▶ **ACTIVITY**:
Only one thing is required: the number of lines in the entries below that contain "fields".

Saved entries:
* * * *

(* ===== verification/Cstring.v ===== *)
(** The string functions of C the library uses: decimal printing ([%u]),
    [strtoul], [sscanf] of [%u] fields, and the replacements of
    src/src/compat.c. A C string is a [string] without the final NUL. *)

From Stdlib Require Import Ascii.
From S2P Require Import Prelude.

(** * Characters *)

Definition code (c : Ascii.ascii) : Z := Z.of_N (Ascii.N_of_ascii c).
Definition chr (n : Z) : Ascii.ascii := Ascii.ascii_of_N (Z.to_N n).

(** The value of a digit in a base up to 36. *)
Definition digit_val (c : Ascii.ascii) : Z :=
  let n := code c in
  if (48 <=? n) && (n <=? 57) then n - 48
  else if (65 <=? n) && (n <=? 90) then n - 55
  else if (97 <=? n) && (n <=? 122) then n - 87
  else 36.

Definition is_digit (base : Z) (c : Ascii.ascii) : bool := digit_val c <? base.

(** [isspace] in the C locale. *)
Definition is_space (c : Ascii.ascii) : bool :=
  let n := code c in (n =? 32) || ((9 <=? n) && (n <=? 13)).

Fixpoint skip_spaces (s : string) : string :=
  match s with
  | String c s' => if is_space c then skip_spaces s' else s
  | EmptyString => s
  end.

(** * Reading numbers *)

(** The digits at the front of [s] added to [acc], and what follows. *)
Fixpoint scan_digits (base acc : Z) (s : string) : Z * string :=
  match s with
  | String c s' =>
      if is_digit base c then scan_digits base (acc * base + digit_val c) s' else (acc, s)
  | EmptyString => (acc, s)
  end.

Definition starts_digit (base : Z) (s : string) : bool :=
  match s with String c _ => is_digit base c | EmptyString => false end.

(** The sign: true for a minus. *)
Definition scan_sign (s : string) : bool * string :=
  match s with
  | String c s' => if code c =? 45 then (true, s') else if code c =? 43 then (false, s') else (false, s)
  | EmptyString => (false, s)
  end.

Definition ULONG_MAX : Z := 2 ^ 64 - 1.

(** The prefix [strtoul] accepts in base 16. *)
Definition skip_0x (base : Z) (s : string) : string :=
  match s with
  | String c0 (String cx s') =>
      if (base =? 16) && (code c0 =? 48) && ((code cx =? 120) || (code cx =? 88))
         && starts_digit base s'
      then s' else s
  | _ => s
  end.

(** [strtoul(s, NULL, base)]: the value, and whether [errno] is set (ERANGE). *)
Definition strtoul (base : Z) (s : string) : Z * bool :=
  let '(neg, s) := scan_sign (skip_spaces s) in
  let s := skip_0x base s in
  if starts_digit base s then
    let v := (scan_digits base 0 s).1 in
    if ULONG_MAX <? v then (ULONG_MAX, true)
    else ((if neg : bool then u64 (- v) else v), false)
  else (0, false).

(** One [%u] conversion of [sscanf]: the stored value and what follows. *)
Definition scan_u (s : string) : option (Z * string) :=
  let '(neg, s) := scan_sign (skip_spaces s) in
  if starts_digit 10 s then
    let '(v, s') := scan_digits 10 0 s in
    let v := Z.min v ULONG_MAX in
    Some (u32 (if neg : bool then u64 (- v) else v), s')
  else None.

(** [sscanf(s, "%u.%u...", ...)] with [n] fields: the fields stored. *)
Fixpoint sscanf_u (n : nat) (s : string) : list Z :=
  match n with
  | O => []
  | S n =>
      match scan_u s with
      | None => []
      | Some (v, String c s') => if code c =? 46 then v :: sscanf_u n s' else [v]
      | Some (v, EmptyString) => [v]
      end
  end.

(** * Printing numbers *)

Definition digit_chr (d : Z) : Ascii.ascii := chr (if d <? 10 then 48 + d else 55 + d).

(** The digits of [n] in front of [acc]. *)
Fixpoint print_digits (base : Z) (fuel : nat) (n : Z) (acc : string) : string :=
  match fuel with
  | O => acc
  | S fuel =>
      let acc := String (digit_chr (n mod base)) acc in
      if n <? base then acc else print_digits base fuel (n / base) acc
  end.

(** "%u" and "%X" of a non-negative number. *)
Definition print_u (n : Z) : string := print_digits 10 (S (Z.to_nat (Z.log2 n))) n "".
Definition print_X (n : Z) : string := print_digits 16 (S (Z.to_nat (Z.log2 n))) n "".
(** "%0<w>u" and "%0<w>X" *)
Fixpoint zeros (n : nat) : string :=
  match n with O => "" | S n => String "0"%char (zeros n) end.
Definition pad0 (w : nat) (s : string) : string := zeros (w - String.length s) +:+ s.
(** "%x": as "%X" with lower-case digits. *)
Definition lower (c : Ascii.ascii) : Ascii.ascii :=
  if (65 <=? code c) && (code c <=? 90) then chr (code c + 32) else c.
Fixpoint string_map (f : Ascii.ascii -> Ascii.ascii) (s : string) : string :=
  match s with
  | EmptyString => EmptyString
  | String c s => String (f c) (string_map f s)
  end.
Definition print_x (n : Z) : string := string_map lower (print_X n).

(** * compat.c *)

(** The characters of [accept]: the inner loop of [strrpbrk]. *)
Fixpoint accepts (accept : string) (c : Ascii.ascii) : bool :=
  match accept with
  | EmptyString => false
  | String a accept => if Ascii.eqb a c then true else accepts accept c
  end.

(** [strrpbrk]: the outer loop walks down from the end; the result is the
    offset of the character, or [None] for NULL. *)
Fixpoint strrpbrk_loop (s accept : string) (i : nat) : option nat :=
  match i with
  | O => None
  | S i =>
      match String.get i s with
      | Some c => if accepts accept c then Some i else strrpbrk_loop s accept i
      | None => strrpbrk_loop s accept i
      end
  end.
Definition strrpbrk (s accept : string) : option nat :=
  strrpbrk_loop s accept (String.length s).

(** * Lemmas *)

Lemma digit_chr_val base d : 0 <= d < base -> base <= 16 -> digit_val (digit_chr d) = d.
Proof.
  intros Hd Hb. assert (d ∈ seqZ 0 16) as Hin by (apply elem_of_seqZ; lia).
  clear Hd. revert d Hin. apply Forall_forall. repeat constructor.
Qed.

Lemma digit_chr_is base d : 0 <= d < base -> base <= 16 -> is_digit base (digit_chr d) = true.
Proof. intros Hd Hb. unfold is_digit. rewrite (digit_chr_val base) by done. lia. Qed.

(** Reading back what was printed. *)
Lemma scan_print_digits base fuel n acc a :
  2 <= base <= 16 -> 0 <= n -> n < base ^ Z.of_nat fuel ->
  exists k, 0 <= k /\
    scan_digits base a (print_digits base fuel n acc) = scan_digits base (a * base ^ k + n) acc.
Proof.
  intros Hb. revert n acc. induction fuel as [|fuel IH]; intros n acc Hn Hf.
  - exists 0. cbn in *. assert (n = 0) as -> by lia. split; [done|]. f_equal. lia.
  - rewrite Nat2Z.inj_succ, Z.pow_succ_r in Hf by lia. cbn [print_digits].
    pose proof (Z.mod_pos_bound n base ltac:(lia)).
    assert (Hstep : forall a', scan_digits base a' (String (digit_chr (n mod base)) acc) =
              scan_digits base (a' * base + n mod base) acc).
    { intros a'. cbn [scan_digits]. rewrite digit_chr_is, (digit_chr_val base) by lia. done. }
    destruct (Z.ltb_spec n base) as [Hlt|Hge].
    + exists 1. split; [lia|]. rewrite Hstep, Z.mod_small, Z.pow_1_r by lia. done.
    + destruct (IH (n / base) (String (digit_chr (n mod base)) acc)) as (k & Hk & E).
      * apply Z.div_pos; lia.
      * apply Z.div_lt_upper_bound; lia.
      * exists (k + 1). split; [lia|]. rewrite E, Hstep. f_equal.
        rewrite Z.pow_add_r, Z.pow_1_r by lia.
        pose proof (Z.div_mod n base ltac:(lia)). lia.
Qed.

Lemma log2_fuel base n : 2 <= base -> 0 <= n ->
  n < base ^ Z.of_nat (S (Z.to_nat (Z.log2 n))).
Proof.
  intros Hb Hn. rewrite Nat2Z.inj_succ, Z2Nat.id by apply Z.log2_nonneg.
  destruct (Z.eq_dec n 0) as [->|].
  - apply Z.pow_pos_nonneg; cbn; lia.
  - pose proof (Z.log2_spec n ltac:(lia)) as [_ H].
    eapply Z.lt_le_trans; [exact H|]. apply Z.pow_le_mono_l. pose proof (Z.log2_nonneg n). lia.
Qed.

Lemma print_digits_app base fuel n acc rest :
  print_digits base fuel n acc +:+ rest = print_digits base fuel n (acc +:+ rest).
Proof.
  revert n acc. induction fuel as [|fuel IH]; intros n acc; [done|]. cbn [print_digits].
  destruct (n <? base); [done|]. by rewrite IH.
Qed.

Lemma scan_stop base a s : starts_digit base s = false -> scan_digits base a s = (a, s).
Proof. destruct s; [done|]. cbn. by intros ->. Qed.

* * * *

▶ **SOLUTION TO THIS PROBLEM**:
2